Assignment - Search the data below for the word "PDFToPDF" and copy each line that holds it.

─── Data listing ───

(** [requests.post]: the request is logged, the answer is the next one. *)
Definition requests_post (u : pyval) (payload : gmap string pyval)
    (hs : gmap string string) (tmo : Z) : M world response :=
  fun w =>
    (post_answer E (length (posts w)),
     set_posts (fun l => l ++ [ {| url := u; json_payload := payload;
                                   headers := hs; timeout := tmo |} ]) w).

(** [response.json()] *)
Definition response_json (r : response) : result json :=
  match body r with
  | Some j => Return j
  | None => Raise JSONDecodeError
  end.

(** [j[k]] on a decoded JSON document *)
Definition json_getitem (j : json) (k : string) : result pyval :=
  match j with
  | JsonDict d => getitem d k
  | JsonOther => Raise (TypeError "indices must be integers")
  end.

(** [BackgroundScheduler()]: a new stopped scheduler without jobs.  The
    code passes nothing to it, nor to [start]: both are taken to return
    on a new scheduler. *)
Definition BackgroundScheduler : M world nat :=
  fun w =>
    (Return (length (schedulers w)),
     set_schedulers
       (fun l => l ++ [ {| running := false; starts := 0; jobs := []; shutdowns := 0 |} ]) w).

(** A method call on the scheduler object [id]. *)
Definition on_scheduler (id : nat) (f : scheduler -> result unit * scheduler) : M world unit :=
  fun w =>
    match schedulers w !! id with
    | Some sch => let '(r, sch') := f sch in (r, set_schedulers (fun l => <[id := sch']> l) w)
    | None => (Return tt, w)
    end.
(** A status line that reports a rename to [p]: a status code that begins
    with [R], an old name and the new name [p]. *)
Definition renamesTo (p line : string) : bool :=
  let parts := strings.Split line TAB in
  strings.HasPrefix (nth 0 parts "") "R" && (3 <=? length parts)
  && String.eqb (nth 2 parts "") p.


(** The records of the plain commit log: its lines, none when the output
    is empty. *)
Definition logRecords (out : string) : nat :=
  if String.eqb out "" then 0 else length (strings.Split out NL).

(** The records of the file history output: its commit-marker lines. *)
Definition historyRecords (out : string) : nat :=
  length (filter isMarker (strings.Split out NL)).

(** The commit log entries accumulated and pending in a state. *)
Definition headers (st : HistoryState) : list LogEntry :=
  (map Log (entries st)
   ++ match current st with Some c => [Log c] | None => [] end)%list.


(** The state between two records: nothing pending, cursor [cp]. *)
Definition idle (es : list FileHistoryEntry) (cp : string) : HistoryState :=
  {| entries := es; current := None; currentPath := cp; nextPath := "" |}.

(** The state inside the record of the commit [hdr], read with cursor
    [cp]; [np] is the name the cursor takes when the record is flushed. *)
Definition pending (es : list FileHistoryEntry) (hdr : LogEntry) (cp np : string)
  : HistoryState :=
  {| entries := es;
     current := Some {| Log := hdr; Path := cp |};
     currentPath := cp;
     nextPath := np |}.

(** The states the loop goes through. *)
Inductive shaped : HistoryState -> Prop :=
| shaped_idle es cp : shaped (idle es cp)
| shaped_pending es hdr cp np : shaped (pending es hdr cp np).

(** The arguments of the history query for a revision and a path. *)
Definition historyQuery (rev path : string) : list string :=
  fileHistoryArgs (if String.eqb rev "" then "HEAD" else rev)
                  (strings.TrimPrefix path "/").

(** The arguments of the commit log query for a revision. *)
Definition logQuery (rev : string) : list string :=
  logArgs (if String.eqb rev "" then "HEAD" else rev).

(** The arguments of the diff query for a commit and a path. *)
Definition diffQuery (hash path : string) : list string :=
  ["show"; hash; "--"; strings.TrimPrefix path "/"].

(** The history read off what [Command] returned for the history query. *)
Definition historyOf (path : string) (r : result string)
  : result (list FileHistoryEntry) :=
  match r with
  | Err err => Err err
  | Ok out =>
      if String.eqb out "" then Ok []
      else Ok (parseFileHistory (strings.TrimPrefix path "/") (strings.Split out NL))
  end.
Definition is_digit (c : ascii) : bool :=
  let n := nat_of_ascii c in ((48 <=? n) && (n <=? 57))%nat.

Fixpoint all_chars (p : ascii -> bool) (s : string) : bool :=
  match s with
  | EmptyString => true
  | String c s' => p c && all_chars p s'
  end.

Definition is_identifier (t : token) : bool :=
  match t with
  | EmptyString => false
  | String c s => is_letter c && all_chars (fun d => is_letter d || is_digit d) s
  end.

Definition keywords : list string :=
  [ "asm"; "auto"; "bool"; "break"; "case"; "catch"; "char"; "class";
    "const"; "const_cast"; "continue"; "default"; "delete"; "do"; "double";
    "dynamic_cast"; "else"; "enum"; "explicit"; "export"; "extern"; "false";
    "float"; "for"; "friend"; "goto"; "if"; "inline"; "int"; "long";
    "mutable"; "namespace"; "new"; "operator"; "private"; "protected";
    "public"; "register"; "reinterpret_cast"; "return"; "short"; "signed";
    "sizeof"; "static"; "static_cast"; "struct"; "switch"; "template";
    "this"; "throw"; "true"; "try"; "typedef"; "typeid"; "typename";
    "union"; "unsigned"; "using"; "virtual"; "void"; "volatile"; "wchar_t";
    "while" ].

Definition is_type (t : token) : bool :=
  match specifier_type t with Some _ => true | None => false end.

(** A name that can be declared: an identifier that is neither a
    keyword nor a type name. *)
Definition is_name (t : token) : bool :=
  is_identifier t && negb (existsb (String.eqb t) keywords)
  && negb (is_type t).

(** Where the reading of a parameter list stands. *)
Inductive param_state : Type :=
| ExpectType
| AfterType (bare_void : bool)
| AfterRef
| AfterName.

(** The parameters after the first token of a non-empty list; [names]
    are the parameter names read so far.  Returns the tokens after the
    closing parenthesis. *)
Fixpoint parameters (st : param_state) (names : list string)
         (toks : list token) : option (list token) :=
  match toks with
  | [] => None
  | t :: r =>
      match st with
      | ExpectType =>
          if is_type t then parameters (AfterType (String.eqb t "void")) names r
          else None
      | AfterType bare_void =>
          if String.eqb t "*" then parameters (AfterType false) names r
          else if bare_void then None
          else if String.eqb t "&" then parameters AfterRef names r
          else if String.eqb t "," then parameters ExpectType names r
          else if String.eqb t ")" then Some r
          else if is_name t && negb (existsb (String.eqb t) names)
               then parameters AfterName (t :: names) r
          else None
      | AfterRef =>
          if String.eqb t "," then parameters ExpectType names r
          else if String.eqb t ")" then Some r
          else if is_name t && negb (existsb (String.eqb t) names)
               then parameters AfterName (t :: names) r
          else None
      | AfterName =>
          if String.eqb t "," then parameters ExpectType names r
          else if String.eqb t ")" then Some r
          else None
      end
  end.

(** [()], [(void)] or a list of parameters. *)
Definition parameter_list (toks : list token) : option (list token) :=
  match toks with
  | p :: q :: r =>
      if negb (String.eqb p "(") then None
      else if String.eqb q ")" then Some r
      else
        match r with
        | c :: r' =>
            if String.eqb q "void" && String.eqb c ")" then Some r'
            else parameters ExpectType [] (q :: r)
        | [] => None
        end
  | _ => None
  end.

(** The [*]s and the [&] between a return type and the name. *)
Fixpoint skip_stars (toks : list token) : list token :=
  match toks with
  | t :: r => if String.eqb t "*" then skip_stars r else toks
  | [] => []
  end.

Definition skip_ref (toks : list token) : list token :=
  match toks with
  | t :: r => if String.eqb t "&" then r else toks
  | [] => []
  end.

Fixpoint tokens_eqb (a b : list token) : bool :=
  match a, b with
  | [], [] => true
  | x :: a', y :: b' => String.eqb x y && tokens_eqb a' b'
  | _, _ => false
  end.

Definition accepts_method (toks : list token) : bool :=
  let virt :=
    match toks with t :: _ => String.eqb t "virtual" | [] => false end in
  match (if virt then tl toks else toks) with
  | ty :: r =>
      if is_type ty then
        match (if String.eqb ty "void" then skip_stars r
               else skip_ref (skip_stars r)) with
        | name :: r' =>
            if is_name name then
              match parameter_list r' with
              | Some tail =>
                  tokens_eqb tail [";"]
                  || (virt && tokens_eqb tail ["="; "0"; ";"])
              | None => false
              end
            else false
        | [] => false
        end
      else false
  | [] => false
  end.





(** The member functions of [IUnknown] as lines 79-81 write them, and
    the first of them written in COM style with [STDMETHOD]. *)
Definition IUnknown_lines : list (list token) :=
  [ ["virtual"; "HRESULT"; "QueryInterface";
     "("; "REFIID"; ","; "void"; "*"; "*"; "out"; ")"; "="; "0"; ";"];
    ["virtual"; "ULONG"; "AddRef"; "("; ")"; "="; "0"; ";"];
    ["virtual"; "ULONG"; "Release"; "("; ")"; "="; "0"; ";"] ].


(** * Properties *)

(** Closed goals about the header are settled by evaluation. *)
Ltac by_computation := vm_compute; reflexivity.
(** A page without text is read as the single empty line. *)
Lemma page_output_empty (page_num : nat) : page_output page_num "" = nl.
Proof. reflexivity. Qed.

(** Extraction gives no result exactly when reading a page raises. *)
Lemma extract_text_from_pdf_None (pages : list page_result) :
  extract_text_from_pdf (Some pages) = None ↔ PageError ∈ pages.
Proof.
  unfold extract_text_from_pdf, enumerate.
  rewrite pdf_pages_loop_join, fmap_None.
  induction pages as [|page pages IH]; cbn [mapM].
  - split; [done|]. by intros ?%elem_of_nil.
  - rewrite elem_of_cons.
    destruct page, (mapM page_text_or_empty pages);
      cbn in *; unfold mret, option_ret; intuition congruence.
Qed.

(** C4 as stated fails on the document whose only page yields no text:
    that page adds a bare newline to the output, where the document without
    pages extracts to the empty text. *)
Lemma C4_empty_page_counterexample :
  extract_text_from_pdf (Some [PageNoText]) = Some nl
  ∧ extract_text_from_pdf (Some []) = Some ""
  ∧ extract_text_from_pdf (Some [PageNoText]) ≠ extract_text_from_pdf (Some []).
Proof. split; [reflexivity|]. split; [reflexivity|]. discriminate. Qed.

(** C4, amended.  For a paginated (PDF) source the pages are read in order
    and the extracted text is, page after page and line after line of the
    text of the page, [[Page p, Line i] <line>] and a newline for a line
    that is not blank once trimmed, with [p] and [i] 1-based and [i]
    starting again on every page, and a bare newline for any other line.
    A page that yields no text raises no error and is read as one empty
    line: it adds exactly one bare newline to the output.  Extraction
    gives no result only when reading a page raises. *)
Theorem C4_pdf_page_line_numbering :
  (∀ pages : list page_result,
      extract_text_from_pdf (Some pages)
      = (λ texts : list string,
           join (imap (λ p page_text,
                   join (imap (λ i line,
                           if truthy (strip line)
                           then "[Page " +:+ str (p + 1) +:+ ", Line "
                                +:+ str (i + 1) +:+ "] " +:+ line +:+ nl
                           else nl)
                         (split LF page_text)))
                 texts))
        <$> mapM page_text_or_empty pages)
  ∧ (∀ pages : list page_result,
        extract_text_from_pdf (Some (pages ++ [PageNoText]))
        = (λ text, text +:+ nl) <$> extract_text_from_pdf (Some pages))
  ∧ (∀ pages : list page_result,
        extract_text_from_pdf (Some pages) = None ↔ PageError ∈ pages).
Proof.
  split; [|split].
  - intros pages. unfold extract_text_from_pdf, enumerate.
    rewrite pdf_pages_loop_join.
    by destruct (mapM page_text_or_empty pages).
  - intros pages. unfold extract_text_from_pdf, enumerate.
    rewrite enumerate_from_app, pdf_pages_loop_app.
    destruct (pdf_pages_loop (enumerate_from 0 pages) "") as [text|]; [|done].
    cbn [mbind option_bind enumerate_from pdf_pages_loop page_text_or_empty].
    by rewrite pdf_lines_loop_join.
  - apply extract_text_from_pdf_None.
Qed.
Lemma handle_change_keeps_target_witness :
  let graph := {| nodes := [mkNode "A"; mkNode "B"];
                  edges := [mkEdge "A" "B"] |} in
  let rfNodes := [rfNodeAt "A" 0 0; rfNodeAt "B" 400 0] in
  let tp := {| px := 400 + 192; py := 0 + 96 / 2 |} in
  exists g',
    handleSourceHandleChange (Some "AB") graph rfNodes bottom = Some g' /\
    nodes g' = nodes graph /\
    editingEdge (Some "AB") g'
      = Some {| edge_id := "AB"; source := "A"; target := "B";
                directed := true; edge_label := None; edge_markup := None;
                metadata :=
                  Some {| sourceHandle := bottom; targetPosition := tp |} |} /\
    forall h2,
      handleSourceHandleChange (Some "AB") g' rfNodes h2
      = updateEdgeConnectionPoints (Some "AB") graph h2 tp /\
      exists g2,
        handleSourceHandleChange (Some "AB") g' rfNodes h2 = Some g2 /\
        editingEdge (Some "AB") g2
          = Some {| edge_id := "AB"; source := "A"; target := "B";
                    directed := true; edge_label := None;
                    edge_markup := None;
                    metadata :=
                      Some {| sourceHandle := h2;
                              targetPosition := tp |} |}.
Proof.
  cbv zeta.
  apply (handle_change_keeps_target (Some "AB"%string)
           {| nodes := [mkNode "A"; mkNode "B"]; edges := [mkEdge "A" "B"] |}
           [rfNodeAt "A" 0 0; rfNodeAt "B" 400 0] (mkEdge "A" "B")
           (rfNodeAt "A" 0 0) (rfNodeAt "B" 400 0) bottom);
    reflexivity.
Defined.
(** ** The converter *)

Definition soffice : string := "soffice".
Definition ebookConvert : string := "ebook-convert".
Definition svgo : string := "svgo".
Definition mutool : string := "mutool".
Definition inkscape : string := "inkscape".
Definition imageMagick : string := "convert".

(** The double quote and the line feed, which a string literal does not
    spell out. *)
Definition dquote : string := String "034"%char EmptyString.
Definition newline : string := String "010"%char EmptyString.

Record Converter : Type := mkConverter {
  cachePath : string;
  timeout : Z;
  workspace : string
}.

Record Page : Type := mkPage {
  PageNum : Z;
  PagePath : string
}.

Record OptionConvertPages : Type := mkOption {
  EnableSVGO : bool;
  EnableGZIP : bool;
  Extension : string
}.

(** The keys and values of the map [replaces] of [CompressSVGByGZIP]. *)
Definition patLt : string := ("data-text=" ++ dquote ++ "<" ++ dquote)%string.
Definition repLt : string := ("data-text=" ++ dquote ++ "&lt;" ++ dquote)%string.
Definition patGt : string := ("data-text=" ++ dquote ++ ">" ++ dquote)%string.
Definition repGt : string := ("data-text=" ++ dquote ++ "&gt;" ++ dquote)%string.

(** The entries of the map, in the order of the literal. *)
Definition replaces : list (string * string) :=
  [ (patLt, repLt); (patGt, repGt) ].

Section Converter.

Context {W : Type} (host : Host W).

(** The slow paths of [strings.ToLower] and [strings.TrimSpace]. *)
Variable mapUnicodeToLower : string -> string.
Variable trimFuncIsSpace : string -> string.
Variable trimRightFuncIsSpace : string -> string.

(** [fmt.Sprintf(format, n)] for one [int] operand and a format that is
    put together at run time. *)
Variable Sprintf : string -> Z -> string.

Local Abbreviation ToLower := (strings.ToLower mapUnicodeToLower).
Local Abbreviation TrimSpace :=
  (strings.TrimSpace trimFuncIsSpace trimRightFuncIsSpace).

(** *** Calls to the host, logged *)

Definition ExecCommand (name : string) (args : list string) (tmo : list Z)
  : M W (string * error) :=
  fun w =>
    let '(r, w') := h_ExecCommand host name args tmo w in
    (r, w', [EvExec name args tmo (fst r) (snd r)]).

Definition Stat (path : string) : M W error :=
  fun w => let e := h_Stat host path w in (e, w, [EvStat path e]).

Definition ReadFile (path : string) : M W (bytes * error) :=
  fun w => let r := h_ReadFile host path w in (r, w, [EvReadFile path (snd r)]).

Definition WriteFile (path : string) (data : gzip.Stream) : M W error :=
  fun w =>
    let '(e, w') := h_WriteFile host path data w in
    (e, w', [EvWriteFile path data e]).

Definition Remove (path : string) : M W error :=
  fun w => let '(e, w') := h_Remove host path w in (e, w', [EvRemove path]).

Definition RemoveAll (path : string) : M W error :=
  fun w =>
    let '(e, w') := h_RemoveAll host path w in (e, w', [EvRemoveAll path e]).

Definition MkdirAll (path : string) : M W error :=
  fun w => let '(e, w') := h_MkdirAll host path w in (e, w', [EvMkdirAll path]).

Definition CopyFile (src dst : string) : M W error :=
  fun w =>
    let '(e, w') := h_CopyFile host src dst w in (e, w', [EvCopyFile src dst e]).

Definition pdfRead (file : string) : M W PdfRead :=
  fun w => let r := h_pdfRead host file w in (r, w, [EvPdfRead file r]).

Definition NewV1 : M W (string * error) :=
  fun w =>
    let '(r, w') := h_NewV1 host w in (r, w', [EvNewV1 (fst r) (snd r)]).

Definition Now : M W time.Time := fun w => (h_Now host w, w, []).

Definition rangeOrder : M W bool :=
  fun w => let '(b, w') := h_rangeOrder host w in (b, w', []).

(** *** Workspace *)

Definition makeWorkspace (c : Converter)
  : M W (Outcome (string * Converter)) :=
  if negb (String.eqb (workspace c) "") then
    ret (Returned (workspace c, c))
  else
    '(uid, e) <- NewV1 ;;
    match e with
    | Some msg => ret (Panicked msg)          (* [uuid.Must] *)
    | None =>
        now <- Now ;;
        let ws := filepath.ToSlash
                    (filepath.Join [cachePath c; time.Format_dirDteFmt now; uid]) in
        ret (Returned (ws, mkConverter (cachePath c) (timeout c) ws))
    end.

Definition NewConverter (tmo : list Z) : M W (Outcome Converter) :=
  let expire := match tmo with t :: _ => t | [] => int_mul 1 time.Hour end in
  let defaultCachePath := "cache/convert" in
  let cvt := mkConverter defaultCachePath expire "" in
  r <- makeWorkspace cvt ;;
  match r with
  | Panicked msg => ret (Panicked msg)
  | Returned (ws, cvt) =>
      let cvt := mkConverter (cachePath cvt) (timeout cvt) ws in
      _ <- MkdirAll defaultCachePath ;;
      _ <- MkdirAll (workspace cvt) ;;
      ret (Returned cvt)
  end.

Definition SetCachePath (c : Converter) (path : string) : M W Converter :=
  _ <- MkdirAll path ;;
  ret (mkConverter path (timeout c) (workspace c)).

Definition Clean (c : Converter) : M W (error * Converter) :=
  if negb (String.eqb (workspace c) "") then
    err <- RemoveAll (workspace c) ;;
    ret (err, mkConverter (cachePath c) (timeout c) "")
  else ret (None, c).

(** *** To PDF *)

Definition convertToPDFBySoffice (c : Converter) (src : string)
  : M W (string * error) :=
  let dst := (workspace c ++ "/"
              ++ strings.TrimSuffix (filepath.Base src) (filepath.Ext src)
              ++ ".pdf")%string in
  let args := ["--headless"; "--convert-to"; "pdf"; "--outdir"; workspace c]
                ++ [src] in
  '(_, err) <- ExecCommand soffice args [timeout c] ;;
  ret (dst, err).

Definition convertToPDFByCalibre (c : Converter) (src : string)
  : M W (string * error) :=
  let dst := (workspace c ++ "/dst.pdf")%string in
  let args := [src; dst; "--paper-size"; "a4";
               "--pdf-page-margin-bottom"; "36";
               "--pdf-page-margin-left"; "36";
               "--pdf-page-margin-right"; "36";
               "--pdf-page-margin-top"; "36"] in
  _ <- MkdirAll (filepath.Dir dst) ;;
  '(_, err) <- ExecCommand ebookConvert args [timeout c] ;;
  ret (dst, err).

Definition PDFToPDF (c : Converter) (src : string) : M W (string * error) :=
  let dst := (workspace c ++ "/dst.pdf")%string in
  err <- CopyFile src dst ;;
  ret (dst, err).

Definition ConvertOfficeToPDF := convertToPDFBySoffice.
Definition ConvertEPUBToPDF := convertToPDFByCalibre.
Definition ConvertUMDToPDF := convertToPDFBySoffice.
Definition ConvertTXTToPDF := convertToPDFBySoffice.
Definition ConvertMOBIToPDF := convertToPDFByCalibre.
Definition ConvertAZWToPDF := convertToPDFByCalibre.
Definition ConvertCHMToPDF := convertToPDFByCalibre.

Definition ConvertToPDF (c : Converter) (src : string) : M W (string * error) :=
  let ext := ToLower (filepath.Ext src) in
  if String.eqb ext ".epub" then ConvertEPUBToPDF c src
  else if String.eqb ext ".umd" then ConvertUMDToPDF c src
  else if String.eqb ext ".txt" then ConvertTXTToPDF c src
  else if String.eqb ext ".mobi" then ConvertMOBIToPDF c src
  else if String.eqb ext ".azw" || String.eqb ext ".azw3"
          || String.eqb ext ".azw4" then ConvertAZWToPDF c src
  else if String.eqb ext ".chm" then ConvertCHMToPDF c src
  else if String.eqb ext ".pdf" then PDFToPDF c src
  else ConvertOfficeToPDF c src.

───

Result of this task -
Definition PDFToPDF (c : Converter) (src : string) : M W (string * error) :=
  else if String.eqb ext ".pdf" then PDFToPDF c src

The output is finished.